The data =
(* ===== verification/TlsQueue.v ===== *)
(** * The TLS cipher queues refine lists

    [NetStack] keeps received ciphertext in an array with two cursors that is
    compacted when it runs full or far; [tls_cipher_append] and [tls_cipher_pop]
    behave like a bounded list.  [tls_cipher_tx_append] is the transmit side. *)

From S2P Require Import Prelude Url Log Settings NetWire Http NetStack NetSafe.

#[local] Opaque PAGE_CAP STREAM_CAP CHUNK_LINE_CAP TLS_CIPHER_RX_CAP TLS_TX_CAP.

(** ** The abstract queue *)

(** What waits in the stack. *)
Definition rx_queue (s : NetStack) : bytes := slice s.(tls_cipher_in) s.(tls_cipher_off) s.(tls_cipher_len).
Definition tx_queue (s : NetStack) : bytes := take s.(tls_tx_len) s.(tls_tx_buf).

Inductive queue_op := Append (data : bytes) | Pop (cap : nat).

(** A queue of at most [cap] bytes: a block that does not fit is refused whole. *)
Definition bounded_append (cap : nat) (data q : bytes) : bytes * bool :=
  if decide (length q + length data <= cap)%nat then (q ++ data, true) else (q, false).

Definition spec_op (op : queue_op) (q : bytes) : bytes * (bool + bytes) :=
  match op with
  | Append data => let '(q, ok) := bounded_append TLS_CIPHER_RX_CAP data q in (q, inl ok)
  | Pop cap => (drop cap q, inr (take cap q))
  end.

Fixpoint spec_ops (ops : list queue_op) (q : bytes) : bytes * list (bool + bytes) :=
  match ops with
  | [] => (q, [])
  | op :: ops => let '(q, r) := spec_op op q in let '(q, rs) := spec_ops ops q in (q, r :: rs)
  end.

(** The same calls on the stack. *)
Definition stack_op (op : queue_op) (s : NetStack) : rust (NetStack * (bool + bytes)) :=
  match op with
  | Append data => '(s, ok) ← tls_cipher_append data s; Ret (s, inl ok)
  | Pop cap => '(s, d) ← tls_cipher_pop cap s; Ret (s, inr d)
  end.

Fixpoint stack_ops (ops : list queue_op) (s : NetStack) : rust (NetStack * list (bool + bytes)) :=
  match ops with
  | [] => Ret (s, [])
  | op :: ops => '(s, r) ← stack_op op s; '(s, rs) ← stack_ops ops s; Ret (s, r :: rs)
  end.

(** ** Each call refines its specification *)

Section refine.
Context {L : bool} {B : nat}.
#[local] Abbreviation net_wf := (net_inv L B).

Lemma length_rx_queue s : net_wf s -> length (rx_queue s) = (s.(tls_cipher_len) - s.(tls_cipher_off))%nat.
Proof.
  intros Hs. unfold rx_queue. pose proof (nw_cipher s Hs). pose proof (nw_cipher_len s Hs). rewrite length_slice; lia.
Qed.

Lemma rx_queue_at s i l :
  net_wf s -> s.(tls_cipher_off) = i -> s.(tls_cipher_len) = l -> rx_queue s = slice s.(tls_cipher_in) i l.
Proof. by intros _ <- <-. Qed.

Lemma compact_queue s :
  net_wf s -> returns (fun s' => rx_queue s' = rx_queue s /\ s'.(tls_cipher_off) = 0%nat) (tls_cipher_compact s).
Proof.
  intros Hs. unfold tls_cipher_compact. pose proof (nw_cipher s Hs). pose proof (nw_cipher_len s Hs).
  destruct (decide _); [done|]. cbv zeta. destruct (decide _).
  - rewrite sub_ok, bind_ret by lia. fold (rx_queue s). pose proof (length_rx_queue s Hs) as Hl.
    rewrite copy_at_ok, bind_ret by lia. cbn [returns]. split; [|done].
    change (slice (list_inserts 0 (rx_queue s) (tls_cipher_in s)) 0 (tls_cipher_len s - tls_cipher_off s) = rx_queue s).
    apply slice_inserts_in; lia.
  - rewrite bind_ret. cbn [returns]. split; [|done]. unfold rx_queue. cbn.
    unfold slice. replace (tls_cipher_len s - tls_cipher_off s)%nat with 0%nat by lia. by rewrite !take_0.
Qed.

Lemma append_refines data s :
  net_wf s ->
  returns (fun r => (rx_queue r.1, r.2) = bounded_append TLS_CIPHER_RX_CAP data (rx_queue s)) (tls_cipher_append data s).
Proof.
  intros Hs. unfold tls_cipher_append.
  eapply (returns_bind (fun s1 => (net_wf s1 /\ rx_queue s1 = rx_queue s) /\
    (s1.(tls_cipher_off) = 0%nat \/ s1.(tls_cipher_len) + length data <= TLS_CIPHER_RX_CAP)%nat)).
  { destruct (decide _) as [|Hn].
    - pose proof (tls_cipher_compact_wf s Hs) as H1. pose proof (compact_queue s Hs) as H2.
      destruct (tls_cipher_compact s); [|done]. destruct H2. split; [by split|by left].
    - split; [done|]. right. rewrite (nw_cipher s Hs) in Hn. lia. }
  intros s1 [[Hs1 Hq] Hor]. pose proof (nw_cipher s1 Hs1) as Hc. pose proof (nw_cipher_len s1 Hs1).
  pose proof (length_rx_queue s1 Hs1) as Hl. unfold bounded_append. rewrite <-Hq. rewrite Hc.
  destruct (decide (TLS_CIPHER_RX_CAP < tls_cipher_len s1 + length data)%nat).
  - cbn [returns fst snd]. destruct Hor as [H0|]; [|lia]. by rewrite decide_False by lia.
  - rewrite copy_at_ok, bind_ret by lia. cbn [returns fst snd]. rewrite decide_True by lia. f_equal.
    unfold rx_queue. cbn [over tls_cipher_in tls_cipher_off tls_cipher_len].
    rewrite (inserts_split (tls_cipher_len s1)) by lia. unfold slice.
    rewrite drop_app_le by (rewrite length_take; lia).
    rewrite app_assoc, take_app_le by (rewrite ?length_app, ?length_drop, ?length_take; lia).
    rewrite skipn_firstn_comm. apply take_ge. rewrite length_app, length_take, length_drop. lia.
Qed.

Lemma pop_refines cap s :
  net_wf s ->
  returns (fun r => rx_queue r.1 = drop cap (rx_queue s) /\ r.2 = take cap (rx_queue s)) (tls_cipher_pop cap s).
Proof.
  intros Hs. pose proof (length_rx_queue s Hs) as Hl. unfold tls_cipher_pop.
  pose proof (nw_cipher s Hs). pose proof (nw_cipher_len s Hs). cbv zeta. destruct (decide _) as [E|E].
  { rewrite E in Hl. apply length_zero_iff_nil in Hl.
    cbn [returns fst snd]. rewrite Hl. by rewrite drop_nil, take_nil. }
  set (n := Nat.min _ cap). rewrite sub_ok, bind_ret by lia.
  assert (slice (tls_cipher_in s) (tls_cipher_off s) (tls_cipher_off s + n) = take cap (rx_queue s)) as Et.
  { unfold rx_queue, slice. rewrite take_take. f_equal. lia. }
  assert (slice (tls_cipher_in s) (tls_cipher_off s + n) (tls_cipher_len s) = drop cap (rx_queue s)) as Ed.
  { unfold rx_queue, slice. rewrite skipn_firstn_comm, drop_drop.
    destruct (decide (cap <= tls_cipher_len s - tls_cipher_off s)%nat).
    - replace n with cap by lia. f_equal. lia.
    - replace (tls_cipher_len s - (tls_cipher_off s + n))%nat with 0%nat by lia.
      by replace (tls_cipher_len s - tls_cipher_off s - cap)%nat with 0%nat by lia. }
  rewrite Et. clear Et. destruct (decide _) as [E1|E1]; cbn in E1.
  { cbn [returns fst snd]. split; [|done]. rewrite <-Ed. unfold rx_queue, slice. cbn.
    replace (tls_cipher_len s - (tls_cipher_off s + n))%nat with 0%nat by lia. by rewrite !take_0. }
  assert (rx_queue (s <| tls_cipher_off ::= Nat.add n |>) = drop cap (rx_queue s)) as Eq.
  { rewrite <-Ed, (Nat.add_comm (tls_cipher_off s)). reflexivity. }
  assert (net_inv L B (s <| tls_cipher_off ::= Nat.add n |>)) as Hn1.
  { destruct Hs. split; try done; cbn; lia. }
  destruct (decide _); [|done].
  pose proof (compact_queue _ Hn1) as Hc. eapply returns_bind; [exact Hc|]. intros s2 [Hq _].
  cbn [returns fst snd]. split; [|done]. by rewrite Hq.
Qed.
End refine.

(** ** Any sequence of calls *)

Lemma stack_op_inv op L B s :
  net_inv L B s ->
  returns (fun r => net_inv L TLS_CIPHER_RX_CAP r.1 /\ (rx_queue r.1, r.2) = spec_op op (rx_queue s)) (stack_op op s).
Proof.
  intros Hs. destruct op as [data|cap]; cbn [stack_op spec_op].
  - pose proof (tls_cipher_append_inv _ _ data s Hs) as H1. pose proof (append_refines data s Hs) as H2.
    destruct (tls_cipher_append data s) as [[s1 ok]|]; [|done]. rewrite bind_ret. cbn in *.
    rewrite <-H2. split; [|done]. destruct H1. split; auto. lia.
  - pose proof (tls_cipher_pop_inv _ _ cap s Hs) as H1.
    pose proof (pop_refines cap s Hs) as H2.
    destruct (tls_cipher_pop cap s) as [[s1 d]|]; [|done]. rewrite bind_ret. cbn in *.
    destruct H1 as (_ & _ & H1). destruct H2 as [-> ->]. split; [|done]. destruct H1. split; auto. lia.
Qed.

(** C17: the receive queue of the TLS bridge is a FIFO: any sequence of appends by
    the TCP handler and pops by the bridge, of any sizes, returns on the stack
    what it returns on a plain list of at most 49152 bytes - no byte is lost,
    duplicated or reordered by the compaction, a block is refused only when it
    does not fit, and what waits at the end is the list's content. *)
Theorem cipher_queue_refines ops s :
  net_wf s ->
  exists s' rs, stack_ops ops s = Ret (s', rs) /\ (rx_queue s', rs) = spec_ops ops (rx_queue s).
Proof.
  unfold net_wf. generalize TLS_CIPHER_RX_CAP as B. intros B Hs. revert Hs. generalize (tls_live s) as L. intros L. revert B s.
  induction ops as [|op ops IH]; intros B s Hs; cbn [stack_ops spec_ops]; [eauto|].
  pose proof (stack_op_inv op L B s Hs) as H. destruct (stack_op op s) as [[s1 r]|]; [|done].
  destruct H as [H1 H2]. cbn [fst snd] in H1, H2. rewrite <-H2, bind_ret.
  destruct (IH _ _ H1) as (s2 & rs & -> & H3). rewrite bind_ret, <-H3. eauto.
Qed.

Lemma cipher_queue_refines_witness :
  let ops := [Append [1; 2; 3]; Pop 2; Append [4]; Pop 9] in
  net_wf (static_initial log_new) /\
  exists s' rs, stack_ops ops (static_initial log_new) = Ret (s', rs) /\
    (rx_queue s', rs) = spec_ops ops (rx_queue (static_initial log_new)).
Proof.
  intros ops. assert (net_wf (static_initial log_new)) as Hs by apply (net_inv_wf false 0), static_initial_wf.
  split; [exact Hs|]. apply (cipher_queue_refines ops _ Hs).
Defined.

Task description =
Return only the lines from the beginning of the material up to and including the line with "behave like a", exactly as written.

Your solution =
(* ===== verification/TlsQueue.v ===== *)
(** * The TLS cipher queues refine lists

    [NetStack] keeps received ciphertext in an array with two cursors that is
    compacted when it runs full or far; [tls_cipher_append] and [tls_cipher_pop]
    behave like a bounded list.  [tls_cipher_tx_append] is the transmit side. *)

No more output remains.